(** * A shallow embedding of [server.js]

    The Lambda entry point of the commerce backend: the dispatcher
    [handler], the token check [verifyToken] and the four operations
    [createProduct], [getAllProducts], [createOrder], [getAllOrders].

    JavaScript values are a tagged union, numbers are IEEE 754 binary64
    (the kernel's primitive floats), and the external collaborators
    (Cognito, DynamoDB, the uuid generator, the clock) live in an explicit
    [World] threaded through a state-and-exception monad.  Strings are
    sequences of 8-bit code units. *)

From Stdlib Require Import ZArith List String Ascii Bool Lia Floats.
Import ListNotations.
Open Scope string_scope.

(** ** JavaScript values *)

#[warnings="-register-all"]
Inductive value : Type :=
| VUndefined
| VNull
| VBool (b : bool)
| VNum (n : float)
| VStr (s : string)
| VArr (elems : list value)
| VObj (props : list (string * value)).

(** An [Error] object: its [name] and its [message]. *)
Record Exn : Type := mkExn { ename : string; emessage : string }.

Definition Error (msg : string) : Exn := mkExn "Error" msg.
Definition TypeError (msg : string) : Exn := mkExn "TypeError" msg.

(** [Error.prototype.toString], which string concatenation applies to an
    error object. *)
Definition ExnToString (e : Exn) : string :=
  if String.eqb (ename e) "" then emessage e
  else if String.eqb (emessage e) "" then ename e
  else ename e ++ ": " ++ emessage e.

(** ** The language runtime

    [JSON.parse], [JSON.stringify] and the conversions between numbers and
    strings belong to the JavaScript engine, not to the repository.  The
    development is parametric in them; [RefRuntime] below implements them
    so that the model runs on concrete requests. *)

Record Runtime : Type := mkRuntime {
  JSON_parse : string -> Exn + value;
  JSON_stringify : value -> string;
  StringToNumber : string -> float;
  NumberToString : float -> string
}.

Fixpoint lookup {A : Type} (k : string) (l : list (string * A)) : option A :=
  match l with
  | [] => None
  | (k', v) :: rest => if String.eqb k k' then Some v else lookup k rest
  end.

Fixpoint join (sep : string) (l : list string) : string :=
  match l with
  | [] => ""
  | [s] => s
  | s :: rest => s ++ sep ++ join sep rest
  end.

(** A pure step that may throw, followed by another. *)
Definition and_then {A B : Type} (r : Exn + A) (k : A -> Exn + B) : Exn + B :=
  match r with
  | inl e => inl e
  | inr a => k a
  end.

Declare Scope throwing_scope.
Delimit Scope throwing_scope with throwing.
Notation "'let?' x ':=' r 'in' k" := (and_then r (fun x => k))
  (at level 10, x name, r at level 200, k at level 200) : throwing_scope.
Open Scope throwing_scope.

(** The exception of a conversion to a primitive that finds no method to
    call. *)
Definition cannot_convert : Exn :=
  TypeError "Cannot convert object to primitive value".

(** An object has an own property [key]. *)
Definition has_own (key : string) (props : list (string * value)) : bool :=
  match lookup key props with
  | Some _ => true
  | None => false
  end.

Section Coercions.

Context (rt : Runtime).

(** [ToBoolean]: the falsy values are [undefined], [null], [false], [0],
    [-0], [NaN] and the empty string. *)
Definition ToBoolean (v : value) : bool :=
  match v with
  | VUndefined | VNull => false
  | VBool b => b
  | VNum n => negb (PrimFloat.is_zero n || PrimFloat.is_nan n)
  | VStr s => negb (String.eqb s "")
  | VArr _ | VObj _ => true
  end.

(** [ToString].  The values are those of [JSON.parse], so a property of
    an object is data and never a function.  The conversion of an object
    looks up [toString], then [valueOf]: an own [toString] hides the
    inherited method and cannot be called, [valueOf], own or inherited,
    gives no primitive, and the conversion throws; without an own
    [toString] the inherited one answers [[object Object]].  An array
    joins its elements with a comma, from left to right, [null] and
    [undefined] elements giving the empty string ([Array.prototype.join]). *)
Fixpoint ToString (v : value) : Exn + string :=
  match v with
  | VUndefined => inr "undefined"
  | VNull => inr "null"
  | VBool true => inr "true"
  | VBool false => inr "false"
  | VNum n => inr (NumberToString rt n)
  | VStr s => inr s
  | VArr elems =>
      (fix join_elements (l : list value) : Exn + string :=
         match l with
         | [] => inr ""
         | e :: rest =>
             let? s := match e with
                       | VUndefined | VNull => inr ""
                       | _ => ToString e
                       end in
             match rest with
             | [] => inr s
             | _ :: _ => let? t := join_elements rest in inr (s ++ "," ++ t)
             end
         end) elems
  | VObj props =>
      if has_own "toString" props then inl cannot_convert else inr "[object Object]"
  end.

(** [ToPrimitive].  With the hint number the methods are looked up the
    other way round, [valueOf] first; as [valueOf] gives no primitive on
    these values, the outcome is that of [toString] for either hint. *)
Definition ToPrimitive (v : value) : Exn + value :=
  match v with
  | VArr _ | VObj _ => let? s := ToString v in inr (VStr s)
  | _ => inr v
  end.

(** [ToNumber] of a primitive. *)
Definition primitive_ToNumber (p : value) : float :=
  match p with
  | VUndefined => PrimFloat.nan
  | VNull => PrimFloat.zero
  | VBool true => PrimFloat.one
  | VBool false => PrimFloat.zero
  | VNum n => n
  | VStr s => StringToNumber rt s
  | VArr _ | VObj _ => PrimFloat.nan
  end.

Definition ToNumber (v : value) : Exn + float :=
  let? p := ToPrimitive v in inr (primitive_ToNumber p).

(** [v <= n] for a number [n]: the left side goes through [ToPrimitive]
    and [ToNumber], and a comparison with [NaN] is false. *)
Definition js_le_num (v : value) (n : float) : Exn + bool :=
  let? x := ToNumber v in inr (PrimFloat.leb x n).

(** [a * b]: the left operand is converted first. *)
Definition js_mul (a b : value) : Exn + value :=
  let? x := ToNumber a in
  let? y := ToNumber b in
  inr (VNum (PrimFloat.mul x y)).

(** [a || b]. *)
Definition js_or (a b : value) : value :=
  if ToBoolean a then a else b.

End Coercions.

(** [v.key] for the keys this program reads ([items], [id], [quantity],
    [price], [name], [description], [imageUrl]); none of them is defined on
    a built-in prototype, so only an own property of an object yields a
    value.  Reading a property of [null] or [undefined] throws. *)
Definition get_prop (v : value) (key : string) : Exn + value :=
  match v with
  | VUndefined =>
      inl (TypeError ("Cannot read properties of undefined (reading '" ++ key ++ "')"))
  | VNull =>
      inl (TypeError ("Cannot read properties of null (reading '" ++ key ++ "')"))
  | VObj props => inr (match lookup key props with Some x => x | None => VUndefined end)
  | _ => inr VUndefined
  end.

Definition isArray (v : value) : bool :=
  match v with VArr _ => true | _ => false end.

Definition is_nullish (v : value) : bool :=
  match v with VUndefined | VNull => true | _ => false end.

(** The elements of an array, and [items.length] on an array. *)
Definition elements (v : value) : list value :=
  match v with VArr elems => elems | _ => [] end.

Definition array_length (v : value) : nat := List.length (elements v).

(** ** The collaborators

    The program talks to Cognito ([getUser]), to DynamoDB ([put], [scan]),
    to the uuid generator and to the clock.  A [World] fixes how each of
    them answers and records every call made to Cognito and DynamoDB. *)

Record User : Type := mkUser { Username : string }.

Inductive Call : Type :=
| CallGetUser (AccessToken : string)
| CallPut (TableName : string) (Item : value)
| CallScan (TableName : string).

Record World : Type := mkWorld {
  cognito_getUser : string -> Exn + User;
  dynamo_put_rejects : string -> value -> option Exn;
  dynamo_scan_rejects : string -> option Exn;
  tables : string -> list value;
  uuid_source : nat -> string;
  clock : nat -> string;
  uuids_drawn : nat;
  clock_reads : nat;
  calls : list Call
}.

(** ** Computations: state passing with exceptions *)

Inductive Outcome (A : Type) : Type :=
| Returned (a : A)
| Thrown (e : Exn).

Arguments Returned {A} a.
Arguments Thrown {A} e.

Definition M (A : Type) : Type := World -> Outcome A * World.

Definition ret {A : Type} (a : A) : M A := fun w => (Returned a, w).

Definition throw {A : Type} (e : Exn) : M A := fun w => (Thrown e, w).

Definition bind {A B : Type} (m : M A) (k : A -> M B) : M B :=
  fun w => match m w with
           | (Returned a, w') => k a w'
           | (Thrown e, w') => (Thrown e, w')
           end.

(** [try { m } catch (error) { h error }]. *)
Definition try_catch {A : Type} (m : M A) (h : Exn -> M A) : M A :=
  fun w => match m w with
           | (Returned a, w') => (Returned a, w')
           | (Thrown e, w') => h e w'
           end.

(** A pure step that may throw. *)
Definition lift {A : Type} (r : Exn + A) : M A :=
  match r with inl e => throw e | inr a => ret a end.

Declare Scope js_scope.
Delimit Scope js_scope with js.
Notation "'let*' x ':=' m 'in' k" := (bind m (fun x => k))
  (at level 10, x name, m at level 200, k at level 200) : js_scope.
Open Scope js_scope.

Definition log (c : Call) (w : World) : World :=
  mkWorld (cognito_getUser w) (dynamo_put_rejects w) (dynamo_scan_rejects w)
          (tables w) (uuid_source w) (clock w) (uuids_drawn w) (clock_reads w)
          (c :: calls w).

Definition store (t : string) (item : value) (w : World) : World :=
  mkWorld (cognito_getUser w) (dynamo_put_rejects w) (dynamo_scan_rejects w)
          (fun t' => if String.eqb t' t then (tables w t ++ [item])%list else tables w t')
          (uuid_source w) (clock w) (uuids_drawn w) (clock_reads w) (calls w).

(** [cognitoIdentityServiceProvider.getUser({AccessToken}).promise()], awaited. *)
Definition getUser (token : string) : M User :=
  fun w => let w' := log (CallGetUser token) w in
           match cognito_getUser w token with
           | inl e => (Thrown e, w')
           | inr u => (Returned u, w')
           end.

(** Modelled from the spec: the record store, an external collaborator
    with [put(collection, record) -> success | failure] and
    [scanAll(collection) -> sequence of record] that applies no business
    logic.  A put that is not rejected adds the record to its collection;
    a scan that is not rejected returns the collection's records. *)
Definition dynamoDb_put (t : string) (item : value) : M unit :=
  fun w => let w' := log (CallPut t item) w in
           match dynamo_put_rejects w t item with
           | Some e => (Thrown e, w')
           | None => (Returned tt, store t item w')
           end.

TO DO: Starting with the line above that holds "w') => (Thrown e, w')" and stopping with the line that holds "Definition log (c", reproduce each line exactly, omitting all other lines.

SOLUTION TO THE PROBLEM:
           | (Thrown e, w') => (Thrown e, w')
           end.

(** [try { m } catch (error) { h error }]. *)
Definition try_catch {A : Type} (m : M A) (h : Exn -> M A) : M A :=
  fun w => match m w with
           | (Returned a, w') => (Returned a, w')
           | (Thrown e, w') => h e w'
           end.

(** A pure step that may throw. *)
Definition lift {A : Type} (r : Exn + A) : M A :=
  match r with inl e => throw e | inr a => ret a end.

Declare Scope js_scope.
Delimit Scope js_scope with js.
Notation "'let*' x ':=' m 'in' k" := (bind m (fun x => k))
  (at level 10, x name, m at level 200, k at level 200) : js_scope.
Open Scope js_scope.

Definition log (c : Call) (w : World) : World :=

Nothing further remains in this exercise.